La Haute juridiction soulignait ainsi que la légalité de la décision de refus de l’administration de constater une contravention de grande voirie devait être appréciée à la date de cette décision.

IV. Une annulation impliquant d’enjoindre au maire de faire dresser un procès-verbal

Dans son avis, le Conseil d’État se prononce également sur le pouvoir d’injonction du juge administratif afin de répondre à la deuxième question posée par le tribunal administratif.  

Ainsi, lorsqu’une décision de refus de constater une infraction pénale est annulée, le juge administratif doit enjoindre au maire de répondre à son obligation légale en faisant dresser un procès-verbal d’infraction dont une copie doit être transmise au ministère public.

En d’autres termes, l’annulation de la décision de refus « implique nécessairement » qu’un procès-verbal soit dressé (CJA, art. L. 113-1).

Une exception à ce principe est toutefois fixée : l’injonction ne peut pas être imposée lorsque l’action publique est prescrite.

En effet, en vertu de l’article 8 du Code de procédure pénale N° Lexbase : L3314MMP relatif à la prescription de l’action publique en matière délictuelle, une infraction au Code de l’urbanisme ne peut plus être poursuivie, en principe, dans un délai de six ans à compter de l’achèvement des travaux [5].

En cas de prescription, un procès-verbal d’infraction ne peut donc pas être valablement dressé, quand bien même la réalité d’une infraction pénale commise quelques années plus tôt ne serait pas contestée.

L’auteur de l’infraction échapperait ainsi à toute poursuite pénale.

Les requérants lésés n’auraient plus que pour seule solution d’engager la responsabilité de l’État [6].

V. Le constat possible d’une infraction régularisée

Quand bien même l’action publique ne serait pas encore prescrite à la date à laquelle le juge administratif statue sur la légalité d’une décision de refus de dresser un procès-verbal, une autre difficulté pratique peut se poser s’il est enjoint au maire d’y procéder : comment procéder au constat d’une infraction pénale qui a été régularisée ?

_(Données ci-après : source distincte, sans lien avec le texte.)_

Lemma deploy_lost a k c v : funds_ok v -> code_ok c -> lost 0 v (deploy a k c v).
Proof.
  intros Hv Hc. unfold deploy. destruct c as [|b c]; [split; [done|lia]|]. cbv zeta.
  destruct (seed_code_funds (keccak256 (b :: c)) (b :: c) v Hv Hc) as [Hf Ht]. set (w := StateView.seed_code _ _ v) in *.
  destruct (set_vm_funds a k (Account.set_code_hash (keccak256 (b :: c)) (get_account a w)) w Hf) as [Hf2 Ht2];
    [apply (funds_acct w Hf a)|apply keccak_ok|]. split; [exact Hf2|]. unfold bal in Ht2. simpl in Ht2. lia.
Qed.

Lemma get_code_ok a v : funds_ok v -> code_ok (StateView.get_code a v).
Proof.
  intros Hf. unfold StateView.get_code. destruct (negb _); [by apply (zeros_ok 0)|].
  destruct (codes v !! _) as [c|] eqn:Hc; [by eapply (funds_codes _ Hf)|by apply (zeros_ok 0)].
Qed.

Definition target_ok (tgt : Target) : Prop := addr_ok (t_callee tgt) /\ code_ok (code_to_run tgt).

Lemma resolve_lost t v tgt v' : funds_ok v -> tx_inputs t -> resolve_target t v = (Ok tgt, v') -> lost 0 v v' /\ target_ok tgt.
Proof.
  intros Hv [_ Hf Hto Hd] Hr. assert (lost 0 v v) as Hsame by (split; [done|lia]). unfold resolve_target in Hr.
  destruct (tx_to (tx t)) as [to|].
  - apply bind_inv in Hr as (w & s1 & Hg & Hr). injection Hg as <- <-.
    destruct (is_contract _); injection Hr as <- <-; (split; [done|]); (split; [by apply Hto|]);
      [by apply get_code_ok|by apply (zeros_ok 0)].
  - pose proof (init_code_ok _ Hd) as Hc. destruct (init_code (tx_data (tx t))) as [k code].
    apply bind_inv in Hr as (x & s1 & Hm & Hr). injection Hm as _ <-. injection Hr as <- <-.
    split; [by apply deploy_lost|]. split; [apply created_addr_ok|exact Hc].
Qed.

Sur ce point, les conclusions de la rapporteure publique Dorothée Pradines rendues sous cet avis sont éclairantes.

Si l’infraction au Code de l’urbanisme a cessé puisqu’elle a été régularisée, le procès-verbal peut se fonder sur divers « éléments matériels » attestant rétrospectivement de l’existence d’une infraction.

Les conclusions évoquent notamment les « courriers ou courriels échangés avec l’intéressé ou des voisins de celui-ci » ou encore, plus simplement « les motifs de la décision du juge administratif » ayant annulé le refus de dresser un procès-verbal.

Cette possibilité de constater une infraction au Code de l’urbanisme en dépit d’une régularisation confirme l’ « effet utile »  d’une décision d’annulation du juge administratif qui se serait placé à la date de la décision de refus pour se prononcer.   

Néanmoins, un procureur saisi d’un procès-verbal constatant une infraction qui a été régularisée – si bien que le trouble à l’ordre public généré par celle-ci a cessé – pourra-t-il vraiment trouver « opportun » d’engager des poursuites ?

C’est sans doute la pratique qui permettra de déterminer si l’annulation juridictionnelle du refus d’un maire de constater une infraction qui a ensuite été régularisée aura un effet utile ou non…

 

[1] CE, 12 juin 2020, n° 422327, publié au Lebon N° Lexbase : A43403N3.

[2] CE, 23 septembre 2019, n° 424270, mentionné aux tables du recueil Lebon N° Lexbase : A3909ZPH.

[3] Cass. crim., 16 janvier 2018, n°17-81.157, FS-P+B N° Lexbase : A8768XAY.

[4] CE, avis, 31 mars 2023, n° 470216 N° Lexbase : A83139MT.

[5] Cass. crim., 20 mai 1992, n° 90-87.350, publié au recueil Lebon N° Lexbase : A0484ABK.

[6] CE, 21 octobre 1983, n° 31728, publié au Lebon N° Lexbase : A2240AMW.